> Stored data entries
·····

(** [for (var i = 1, l = splineX.length-1; i < l; ++i)
       splineY[i] = deviation * random();]
    with [n] iterations left. *)
Fixpoint splineY_for (n : nat) (i : Z) (splineY : list (option Q))
  : M (list (option Q)) :=
  match n with
  | O => ret splineY
  | S n' =>
      u <- random ;;
      splineY_for n' (i + 1)%Z (array_set splineY i (deviation * u))
  end.

Definition new_splineY (splineX : list Q) : M (list (option Q)) :=
  let l := (Z.of_nat (length splineX) - 1)%Z in
  splineY <- splineY_for (Z.to_nat (l - 1)) 1 [] ;;
  u <- random ;;
  let v := deviation * u in
  ret (array_set (array_set splineY l v) 0 v).

(** The constructor [new Confetto(theme)] with [theme = colorThemes[0]];
    [None] when [createPoisson] runs out of fuel. *)
Definition new_Confetto (fuel : nat) : M (option Confetto) :=
  w <- random ;;
  h <- random ;;
  bg <- theme0 ;;
  rot <- random ;;
  a1 <- random ;;
  c1 <- host (fun e => Math_cos e (360 * a1)) ;;
  a2 <- random ;;
  c2 <- host (fun e => Math_cos e (360 * a2)) ;;
  th <- random ;;
  dth <- random ;;
  width <- host innerWidth ;;
  ux <- random ;;
  udx <- random ;;
  sdx <- host (fun e => Math_sin e (dxThetaMin + dxThetaMax * udx)) ;;
  udy <- random ;;
  sx <- createPoisson fuel ;;
  match sx with
  | None => ret None
  | Some splineX =>
      splineY <- new_splineY splineX ;;
      ret (Some {| frame := 0;
                   outer_width := sizeMin + sizeMax * w;
                   outer_height := sizeMin + sizeMax * h;
                   backgroundColor := bg;
                   outer_rotate := 360 * rot;
                   axis := (c1, c2);
                   theta := 360 * th;
                   dTheta := dThetaMin + dThetaMax * dth;
                   x := width * ux;
                   y := - deviation;
                   dx := sdx;
                   dy := dyMin + dyMax * udy;
                   splineX := splineX;
                   splineY := splineY |})
  end.

(** [while (phi >= this.splineX[j]) i = j++;] where [rest] is the part
    of [splineX] from index [j] on; past the end [splineX[j]] is
    [undefined] and the test is false. *)
Fixpoint bracket_while (phi : Q) (rest : list Q) (i j : nat) : nat * nat :=
  match rest with
  | [] => (i, j)
  | xj :: rest' =>
      if phi >=? xj then bracket_while phi rest' j (S j) else (i, j)
  end.

Definition bracket (phi : Q) (splineX : list Q) : nat * nat :=
  bracket_while phi (skipn 1 splineX) 0 1.

(** [phi = this.frame % 7777 / 7777] *)
Definition phase (frame : Q) : Q := js_rem frame 7777 / 7777.

(** The state change of [update(height, delta)] and its result. *)
Definition update (height delta : Q) (c : Confetto) : Confetto * bool :=
  let c' :=
    {| frame := frame c + delta;
       outer_width := outer_width c;
       outer_height := outer_height c;
       backgroundColor := backgroundColor c;
       outer_rotate := outer_rotate c;
       axis := axis c;
       theta := theta c + dTheta c * delta;
       dTheta := dTheta c;
       x := x c + dx c * delta;
       y := y c + dy c * delta;
       dx := dx c;
       dy := dy c;
       splineX := splineX c;
       splineY := splineY c |} in
  (c', y c' >? height + deviation).

(** The interpolation parameter [(phi - splineX[i]) / (splineX[j] - splineX[i])]
    that [update] passes on, for the state after the increments. *)
Definition spline_t (c : Confetto) : Q :=
  let phi := phase (frame c) in
  let '(i, j) := bracket phi (splineX c) in
  (phi - nth i (splineX c) 0) / (nth j (splineX c) 0 - nth i (splineX c) 0).

End Background.

(** ** The frame loop of [poof] *)

Module Poof.

Import Background.

(** The variables closed over by [poof]: the particle array, the two
    handles, [prev]; [attached] tells whether the container is a child
    of the document body and [scheduled] whether an animation-frame
    callback for [loop] is queued. *)
Record System := mkSystem {
  confetti : list Confetto;
  timer : option Z;
  frame : option Z;
  prev : option Q;
  attached : bool;
  scheduled : bool
}.

Definition initial : System := mkSystem [] None None None false false.

(** [addConfetto]: [confetto] is the value of [new Confetto(theme)] and
    [handle] the value returned by [setTimeout]. *)
Definition addConfetto (confetto : Confetto) (handle : option Z)
  (s : System) : System :=
  mkSystem (confetti s ++ [confetto]) handle (frame s) (prev s)
           (attached s) (scheduled s).

(** [poof()] *)
Definition poof (confetto : Confetto) (handle : option Z) (s : System)
  : System :=
  if negb (truthy_handle (frame s)) then
    let s1 := mkSystem (confetti s) (timer s) (frame s) (prev s) true
                       (scheduled s) in
    let s2 := addConfetto confetto handle s1 in
    mkSystem (confetti s2) (timer s2) (frame s2) None (attached s2) true
  else s.

(** [confetti.splice(i, 1)] and the write-back of the updated object. *)
Definition remove_at (i : nat) (l : list Confetto) : list Confetto :=
  firstn i l ++ skipn (S i) l.

Definition put_at (i : nat) (c : Confetto) (l : list Confetto)
  : list Confetto :=
  firstn i l ++ c :: skipn (S i) l.

(** [for (var i = confetti.length-1; i >= 0; --i)], with [n = i + 1]. *)
Fixpoint loop_for (n : nat) (height delta : Q) (l : list Confetto)
  : list Confetto :=
  match n with
  | O => l
  | S i =>
      match nth_error l i with
      | Some c =>
          let (c', done) := update height delta c in
          if done then loop_for i height delta (remove_at i l)
          else loop_for i height delta (put_at i c' l)
      | None => l
      end
  end.

(** [loop(timestamp)]; [height] is [window.innerHeight] and [raf] the
    value [requestAnimationFrame] returns if it is called. *)
Definition loop (timestamp height : Q) (raf : Z) (s : System) : System :=
  let delta :=
    match prev s with
    | Some p => if truthy_num (prev s) then timestamp - p else 0
    | None => 0
    end in
  let confetti' := loop_for (length (confetti s)) height delta (confetti s) in
  if truthy_handle (timer s) || negb (Nat.eqb (length confetti') 0)
  then mkSystem confetti' (timer s) (Some raf) (Some timestamp)
                (attached s) true
  else mkSystem confetti' (timer s) None (Some timestamp) false false.

(** What the host does to the system: a spawn timer fires, or an
    animation frame fires (only if one is queued). *)
Inductive Event :=
| Spawn (confetto : Confetto) (handle : option Z)
| Frame (timestamp height : Q) (raf : Z).

Definition step (s : System) (e : Event) : System :=
  match e with
  | Spawn c h => addConfetto c h s
  | Frame t h raf => if scheduled s then loop t h raf s else s
  end.

Definition run (evs : list Event) (s : System) : System :=
  fold_left step evs s.

(** Handles as a browser hands them out: integers greater than zero. *)
Definition browser_event (e : Event) : Prop :=
  match e with
  | Spawn _ (Some h) => (0 < h)%Z
  | Spawn _ None => False
  | Frame _ _ raf => (0 < raf)%Z
  end.

(** The inputs [update] receives from a run of frames: the height and
    the delta computed from [prev]. *)
Fixpoint frame_inputs (prev : option Q) (frames : list (Q * Q))
  : list (Q * Q) :=
  match frames with
  | [] => []
  | (timestamp, height) :: rest =>
      let delta :=
        match prev with
        | Some p => if truthy_num prev then timestamp - p else 0
        | None => 0
        end in
      (height, delta) :: frame_inputs (Some timestamp) rest
  end.

(** A particle's [update] returns true at one of the given calls. *)
Fixpoint done_within (inputs : list (Q * Q)) (c : Confetto) : bool :=
  match inputs with
  | [] => false
  | (height, delta) :: rest =>
      let (c', done) := update height delta c in
      done || done_within rest c'
  end.

Definition frame_events (frames : list (Q * Q)) (raf : Z) : list Event :=
  map (fun f => Frame (fst f) (snd f) raf) frames.

End Poof.

(** ** Rendering: the spline offset, over the reals *)

Module Render.

Import Stdlib.Reals.Reals Stdlib.Reals.Qreals.
Import Background.
Local Open Scope R_scope.

(** [interpolation(a, b, t)]: cosine interpolation, over the reals;
    [Binary64.interpolation_at] is its arithmetic on doubles. *)
Definition interpolation (a b t : R) : R :=
  (1 - cos (PI * t)) / 2 * (b - a) + a.

Definition PI2 : R := PI * 2.

(** [rho] as [update] computes it from the state after the increments;
    [None] when a [splineY] entry is missing. *)
Definition rho (c : Confetto) : option R :=
  let '(i, j) := bracket (phase (frame c)) (splineX c) in
  match nth_error (splineY c) i, nth_error (splineY c) j with
  | Some (Some yi), Some (Some yj) =>
      Some (interpolation (Q2R yi) (Q2R yj) (Q2R (spline_t c)))
  | _, _ => None
  end.

(** [outerStyle.left] and [outerStyle.top], in pixels. *)
Definition outer_left (c : Confetto) : option R :=
  option_map (fun r => Q2R (x c) + r * cos (Q2R (phase (frame c)) * PI2))
             (rho c).

Definition outer_top (c : Confetto) : option R :=
  option_map (fun r => Q2R (y c) + r * sin (Q2R (phase (frame c)) * PI2))
             (rho c).

End Render.

(** ** The arithmetic of the script in binary64 *)

Set Warnings "-inexact-float".

Module Binary64.

Import Stdlib.Floats.PrimFloat Stdlib.Floats.SpecFloat Stdlib.Floats.FloatOps.
Local Open Scope float_scope.

(** The rational number a finite double stands for. *)
Definition to_Q (x : float) : Q :=
  match Prim2SF x with
  | S754_finite s m e =>
      let v := (inject_Z (Zpos m) * 2 ^ e)%Q in
      if s then Qopp v else v
  | _ => 0%Q
  end.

·····

Repeat exactly the lines starting at the line with "Definition rho (c" and ending with the final line of the entries. Include nothing else.

> Result of this task
Definition rho (c : Confetto) : option R :=
  let '(i, j) := bracket (phase (frame c)) (splineX c) in
  match nth_error (splineY c) i, nth_error (splineY c) j with
  | Some (Some yi), Some (Some yj) =>
      Some (interpolation (Q2R yi) (Q2R yj) (Q2R (spline_t c)))
  | _, _ => None
  end.

(** [outerStyle.left] and [outerStyle.top], in pixels. *)
Definition outer_left (c : Confetto) : option R :=
  option_map (fun r => Q2R (x c) + r * cos (Q2R (phase (frame c)) * PI2))
             (rho c).

Definition outer_top (c : Confetto) : option R :=
  option_map (fun r => Q2R (y c) + r * sin (Q2R (phase (frame c)) * PI2))
             (rho c).

End Render.

(** ** The arithmetic of the script in binary64 *)

Set Warnings "-inexact-float".

Module Binary64.

Import Stdlib.Floats.PrimFloat Stdlib.Floats.SpecFloat Stdlib.Floats.FloatOps.
Local Open Scope float_scope.

(** The rational number a finite double stands for. *)
Definition to_Q (x : float) : Q :=
  match Prim2SF x with
  | S754_finite s m e =>
      let v := (inject_Z (Zpos m) * 2 ^ e)%Q in
      if s then Qopp v else v
  | _ => 0%Q
  end.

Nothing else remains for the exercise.